***** INPUT *****
Lemma poly_value_inv s pp n vs :
  poly_value s pp = Some (n, vs) ->
  exists p, poly_heap s !! pp = Some p /\ num_qubits p = n /\
    Forall2 (fun r g => gadget_heap s !! r = Some g) (pauli_gadgets p) vs.
Proof.
  unfold poly_value, gadget_values. intros Hv.
  destruct (poly_heap s !! pp) as [p|]; [|done].
  destruct (mapM _ _) as [gs|] eqn:Hm; [|done].
  injection Hv as <- <-. exists p. repeat split. by apply mapM_Some.
Qed.

End SimplifySim.

(** ** Simplification on values: what a finished run looks like *)
Section SimplifyValues.
Context {A : Type} `{AngleOps A}.
Implicit Types (vs : list (PauliGadget A)).

Lemma remove_collapsed_v_idem vs :
  remove_collapsed_v (remove_collapsed_v vs) = remove_collapsed_v vs.
Proof.
  unfold remove_collapsed_v. induction vs as [|g vs IH]; simpl; [done|].
  destruct (not_collapsed (angle g)) eqn:Hg; simpl; [|done]. by rewrite Hg, IH.
Qed.

Lemma remove_collapsed_v_fixed vs :
  remove_collapsed_v vs = vs <-> Forall (fun g => not_collapsed (angle g) = true) vs.
Proof.
  unfold remove_collapsed_v. split.
  - intros Heq. rewrite <- Heq. apply Forall_forall. intros g Hg.
    apply list_elem_of_In, filter_In in Hg. tauto.
  - induction 1 as [|g vs Hg _ IH]; simpl; [done|]. by rewrite Hg, IH.
Qed.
*****
→ TASK DETAILS
Look through the data above for the string "split" and copy every line where it appears.

→ WORKED SOLUTION
  injection Hv as <- <-. exists p. repeat split. by apply mapM_Some.
  unfold remove_collapsed_v. split.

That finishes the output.